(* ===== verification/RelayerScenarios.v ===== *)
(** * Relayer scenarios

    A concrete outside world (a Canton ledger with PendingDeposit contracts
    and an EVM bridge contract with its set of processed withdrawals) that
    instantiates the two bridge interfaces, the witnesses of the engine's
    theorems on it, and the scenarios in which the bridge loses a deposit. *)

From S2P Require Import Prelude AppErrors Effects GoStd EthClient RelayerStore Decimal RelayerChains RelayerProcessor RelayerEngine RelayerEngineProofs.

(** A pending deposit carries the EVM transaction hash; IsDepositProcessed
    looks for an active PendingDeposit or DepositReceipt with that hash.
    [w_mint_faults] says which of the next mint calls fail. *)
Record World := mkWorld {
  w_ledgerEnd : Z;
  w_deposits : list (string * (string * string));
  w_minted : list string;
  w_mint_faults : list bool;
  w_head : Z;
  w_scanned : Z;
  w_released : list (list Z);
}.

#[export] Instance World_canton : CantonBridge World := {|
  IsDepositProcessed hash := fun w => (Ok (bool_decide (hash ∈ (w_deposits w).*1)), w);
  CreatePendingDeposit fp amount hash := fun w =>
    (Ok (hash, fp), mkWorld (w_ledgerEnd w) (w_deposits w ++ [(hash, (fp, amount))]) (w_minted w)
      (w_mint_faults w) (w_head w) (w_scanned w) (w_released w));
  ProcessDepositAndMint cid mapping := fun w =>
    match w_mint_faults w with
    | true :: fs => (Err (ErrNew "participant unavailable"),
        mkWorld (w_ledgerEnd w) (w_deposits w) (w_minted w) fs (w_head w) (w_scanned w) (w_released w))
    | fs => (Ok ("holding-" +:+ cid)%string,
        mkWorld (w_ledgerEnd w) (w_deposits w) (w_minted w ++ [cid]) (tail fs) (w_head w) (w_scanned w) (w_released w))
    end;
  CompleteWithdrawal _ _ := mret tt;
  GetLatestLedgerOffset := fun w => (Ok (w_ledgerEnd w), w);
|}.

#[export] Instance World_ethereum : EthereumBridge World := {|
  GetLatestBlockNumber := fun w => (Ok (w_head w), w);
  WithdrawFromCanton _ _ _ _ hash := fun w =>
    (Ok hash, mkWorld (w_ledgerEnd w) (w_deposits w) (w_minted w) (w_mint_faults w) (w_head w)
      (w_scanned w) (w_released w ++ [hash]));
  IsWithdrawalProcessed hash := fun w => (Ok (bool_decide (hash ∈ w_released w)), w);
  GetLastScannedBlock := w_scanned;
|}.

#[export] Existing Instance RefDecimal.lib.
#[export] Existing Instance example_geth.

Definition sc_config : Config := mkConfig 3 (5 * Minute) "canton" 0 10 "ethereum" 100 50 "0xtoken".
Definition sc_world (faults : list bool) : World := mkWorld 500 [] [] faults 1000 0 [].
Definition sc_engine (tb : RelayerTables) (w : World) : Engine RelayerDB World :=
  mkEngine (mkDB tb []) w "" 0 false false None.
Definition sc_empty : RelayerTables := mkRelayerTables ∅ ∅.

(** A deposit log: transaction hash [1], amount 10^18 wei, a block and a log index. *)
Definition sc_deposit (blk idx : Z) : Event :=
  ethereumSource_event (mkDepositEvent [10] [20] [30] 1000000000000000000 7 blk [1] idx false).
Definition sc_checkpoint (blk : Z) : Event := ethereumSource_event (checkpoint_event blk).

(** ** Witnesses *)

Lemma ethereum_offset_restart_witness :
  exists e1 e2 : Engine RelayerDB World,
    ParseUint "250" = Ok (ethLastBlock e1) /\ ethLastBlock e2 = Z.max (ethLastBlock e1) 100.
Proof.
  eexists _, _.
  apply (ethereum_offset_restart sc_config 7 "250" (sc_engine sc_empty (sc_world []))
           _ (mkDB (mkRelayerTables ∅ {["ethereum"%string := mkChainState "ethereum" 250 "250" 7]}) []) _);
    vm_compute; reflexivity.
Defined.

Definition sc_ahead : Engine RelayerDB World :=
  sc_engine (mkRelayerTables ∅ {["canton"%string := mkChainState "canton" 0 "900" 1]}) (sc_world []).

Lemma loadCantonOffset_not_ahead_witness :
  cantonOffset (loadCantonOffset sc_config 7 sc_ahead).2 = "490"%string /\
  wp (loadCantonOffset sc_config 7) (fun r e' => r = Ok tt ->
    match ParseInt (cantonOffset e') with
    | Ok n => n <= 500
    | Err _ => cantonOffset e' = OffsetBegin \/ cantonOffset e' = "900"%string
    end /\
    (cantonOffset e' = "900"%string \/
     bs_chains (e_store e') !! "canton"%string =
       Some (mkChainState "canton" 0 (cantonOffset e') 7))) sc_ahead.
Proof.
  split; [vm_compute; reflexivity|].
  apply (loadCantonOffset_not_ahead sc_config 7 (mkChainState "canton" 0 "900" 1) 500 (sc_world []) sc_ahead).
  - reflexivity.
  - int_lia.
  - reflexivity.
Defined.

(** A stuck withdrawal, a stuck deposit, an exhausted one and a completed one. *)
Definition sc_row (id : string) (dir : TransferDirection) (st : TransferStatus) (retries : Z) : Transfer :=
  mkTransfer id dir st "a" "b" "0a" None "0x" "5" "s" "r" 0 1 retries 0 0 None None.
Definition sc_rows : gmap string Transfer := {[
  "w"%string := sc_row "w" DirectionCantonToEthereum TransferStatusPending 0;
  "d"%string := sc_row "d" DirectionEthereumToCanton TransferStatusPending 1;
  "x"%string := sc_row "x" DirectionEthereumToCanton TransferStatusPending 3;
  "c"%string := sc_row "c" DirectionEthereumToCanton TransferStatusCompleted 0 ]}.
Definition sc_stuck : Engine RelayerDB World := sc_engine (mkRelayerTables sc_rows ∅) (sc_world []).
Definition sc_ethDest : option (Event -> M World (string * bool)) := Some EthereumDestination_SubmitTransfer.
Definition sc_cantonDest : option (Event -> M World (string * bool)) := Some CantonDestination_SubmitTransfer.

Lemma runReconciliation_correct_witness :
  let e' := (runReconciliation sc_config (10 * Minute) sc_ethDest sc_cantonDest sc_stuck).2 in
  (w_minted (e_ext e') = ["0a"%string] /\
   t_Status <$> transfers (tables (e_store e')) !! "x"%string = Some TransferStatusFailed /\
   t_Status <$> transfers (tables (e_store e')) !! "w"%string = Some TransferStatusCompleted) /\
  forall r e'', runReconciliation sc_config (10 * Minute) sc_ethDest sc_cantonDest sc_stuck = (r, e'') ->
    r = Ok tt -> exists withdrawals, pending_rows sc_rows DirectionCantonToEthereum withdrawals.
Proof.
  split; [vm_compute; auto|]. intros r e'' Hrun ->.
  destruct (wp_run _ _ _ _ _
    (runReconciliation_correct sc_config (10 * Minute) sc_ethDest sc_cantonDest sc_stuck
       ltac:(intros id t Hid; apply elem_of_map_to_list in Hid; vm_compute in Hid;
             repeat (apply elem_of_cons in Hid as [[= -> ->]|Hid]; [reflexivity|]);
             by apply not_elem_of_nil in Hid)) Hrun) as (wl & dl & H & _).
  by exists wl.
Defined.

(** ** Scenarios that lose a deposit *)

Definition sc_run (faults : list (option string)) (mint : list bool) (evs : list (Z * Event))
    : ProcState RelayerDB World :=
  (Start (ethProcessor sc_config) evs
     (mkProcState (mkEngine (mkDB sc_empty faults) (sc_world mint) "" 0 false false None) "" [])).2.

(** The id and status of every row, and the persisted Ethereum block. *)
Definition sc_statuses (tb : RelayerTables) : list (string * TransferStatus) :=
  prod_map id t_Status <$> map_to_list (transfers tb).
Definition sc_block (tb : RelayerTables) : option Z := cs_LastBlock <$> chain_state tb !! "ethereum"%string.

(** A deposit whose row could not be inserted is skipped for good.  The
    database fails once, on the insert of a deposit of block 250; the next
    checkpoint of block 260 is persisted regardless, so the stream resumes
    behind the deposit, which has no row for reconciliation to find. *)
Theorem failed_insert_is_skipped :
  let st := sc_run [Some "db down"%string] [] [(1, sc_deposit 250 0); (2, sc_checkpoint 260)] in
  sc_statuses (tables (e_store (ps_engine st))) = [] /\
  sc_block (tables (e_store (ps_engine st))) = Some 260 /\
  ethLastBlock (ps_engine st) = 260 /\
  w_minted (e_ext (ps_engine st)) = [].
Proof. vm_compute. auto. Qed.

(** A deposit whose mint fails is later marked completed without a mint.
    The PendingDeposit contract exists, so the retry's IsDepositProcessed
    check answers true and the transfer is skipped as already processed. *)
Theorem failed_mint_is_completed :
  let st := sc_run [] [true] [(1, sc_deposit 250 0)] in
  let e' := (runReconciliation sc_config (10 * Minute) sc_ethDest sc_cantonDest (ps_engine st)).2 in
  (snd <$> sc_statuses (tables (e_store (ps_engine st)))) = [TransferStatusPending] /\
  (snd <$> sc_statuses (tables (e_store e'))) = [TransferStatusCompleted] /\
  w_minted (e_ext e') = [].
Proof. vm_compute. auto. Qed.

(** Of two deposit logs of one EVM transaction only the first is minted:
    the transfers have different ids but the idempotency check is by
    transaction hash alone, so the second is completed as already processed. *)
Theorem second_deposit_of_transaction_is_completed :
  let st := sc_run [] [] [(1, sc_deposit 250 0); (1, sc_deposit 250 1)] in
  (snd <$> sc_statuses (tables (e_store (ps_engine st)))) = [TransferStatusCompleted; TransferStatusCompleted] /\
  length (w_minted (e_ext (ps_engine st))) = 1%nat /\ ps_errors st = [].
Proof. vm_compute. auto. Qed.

* * *

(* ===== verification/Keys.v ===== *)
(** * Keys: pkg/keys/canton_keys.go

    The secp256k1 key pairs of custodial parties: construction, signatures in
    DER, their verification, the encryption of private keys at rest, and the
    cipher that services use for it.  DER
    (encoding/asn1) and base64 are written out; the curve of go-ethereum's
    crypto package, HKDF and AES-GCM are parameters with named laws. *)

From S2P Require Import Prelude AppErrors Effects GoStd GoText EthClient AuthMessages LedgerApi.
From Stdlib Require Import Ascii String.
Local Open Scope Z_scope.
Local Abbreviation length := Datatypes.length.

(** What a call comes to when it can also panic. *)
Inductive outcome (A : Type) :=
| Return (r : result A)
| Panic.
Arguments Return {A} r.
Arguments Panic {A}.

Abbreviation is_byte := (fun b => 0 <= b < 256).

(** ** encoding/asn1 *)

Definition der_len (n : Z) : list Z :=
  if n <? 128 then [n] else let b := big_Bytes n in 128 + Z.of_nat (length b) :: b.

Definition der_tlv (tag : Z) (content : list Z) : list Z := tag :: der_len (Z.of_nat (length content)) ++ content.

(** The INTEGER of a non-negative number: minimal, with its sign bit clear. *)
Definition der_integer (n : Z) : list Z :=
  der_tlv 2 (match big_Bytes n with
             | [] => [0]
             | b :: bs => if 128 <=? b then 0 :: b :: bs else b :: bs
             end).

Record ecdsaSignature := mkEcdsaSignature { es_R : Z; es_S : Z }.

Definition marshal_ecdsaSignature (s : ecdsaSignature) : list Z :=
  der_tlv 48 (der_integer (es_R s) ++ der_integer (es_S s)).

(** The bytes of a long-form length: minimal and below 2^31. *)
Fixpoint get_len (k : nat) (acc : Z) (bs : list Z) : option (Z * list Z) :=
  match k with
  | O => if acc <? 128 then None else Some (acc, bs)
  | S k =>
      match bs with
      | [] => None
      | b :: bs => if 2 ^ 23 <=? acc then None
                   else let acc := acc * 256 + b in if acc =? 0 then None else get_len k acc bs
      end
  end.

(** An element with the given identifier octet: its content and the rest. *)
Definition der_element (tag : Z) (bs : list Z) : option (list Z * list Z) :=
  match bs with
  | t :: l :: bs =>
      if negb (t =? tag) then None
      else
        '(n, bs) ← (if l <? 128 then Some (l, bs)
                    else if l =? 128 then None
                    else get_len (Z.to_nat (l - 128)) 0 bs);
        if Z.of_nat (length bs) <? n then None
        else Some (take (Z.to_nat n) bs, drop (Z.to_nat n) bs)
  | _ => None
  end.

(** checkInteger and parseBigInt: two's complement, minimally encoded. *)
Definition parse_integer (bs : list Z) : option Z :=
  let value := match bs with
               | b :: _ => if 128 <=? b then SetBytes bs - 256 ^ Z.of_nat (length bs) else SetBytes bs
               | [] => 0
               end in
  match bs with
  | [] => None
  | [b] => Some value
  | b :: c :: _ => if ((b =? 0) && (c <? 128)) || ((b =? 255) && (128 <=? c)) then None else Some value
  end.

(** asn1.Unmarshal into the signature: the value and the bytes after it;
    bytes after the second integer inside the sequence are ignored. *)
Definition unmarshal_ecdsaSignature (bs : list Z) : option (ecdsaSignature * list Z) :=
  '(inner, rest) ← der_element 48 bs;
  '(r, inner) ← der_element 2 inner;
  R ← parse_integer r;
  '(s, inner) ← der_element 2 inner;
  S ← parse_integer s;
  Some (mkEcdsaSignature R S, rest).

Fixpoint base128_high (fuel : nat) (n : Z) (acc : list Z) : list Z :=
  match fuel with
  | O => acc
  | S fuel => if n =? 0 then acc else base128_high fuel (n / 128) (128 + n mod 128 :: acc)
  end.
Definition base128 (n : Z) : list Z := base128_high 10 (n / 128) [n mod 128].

**Exercise:** Lines wanted from the listing above: the line with "Some (acc, bs)" up to and including the line with "else SetBytes bs". Please write them out exactly, adding nothing else.

**Solution to the problem:**
  | O => if acc <? 128 then None else Some (acc, bs)
  | S k =>
      match bs with
      | [] => None
      | b :: bs => if 2 ^ 23 <=? acc then None
                   else let acc := acc * 256 + b in if acc =? 0 then None else get_len k acc bs
      end
  end.

(** An element with the given identifier octet: its content and the rest. *)
Definition der_element (tag : Z) (bs : list Z) : option (list Z * list Z) :=
  match bs with
  | t :: l :: bs =>
      if negb (t =? tag) then None
      else
        '(n, bs) ← (if l <? 128 then Some (l, bs)
                    else if l =? 128 then None
                    else get_len (Z.to_nat (l - 128)) 0 bs);
        if Z.of_nat (length bs) <? n then None
        else Some (take (Z.to_nat n) bs, drop (Z.to_nat n) bs)
  | _ => None
  end.

(** checkInteger and parseBigInt: two's complement, minimally encoded. *)
Definition parse_integer (bs : list Z) : option Z :=
  let value := match bs with
               | b :: _ => if 128 <=? b then SetBytes bs - 256 ^ Z.of_nat (length bs) else SetBytes bs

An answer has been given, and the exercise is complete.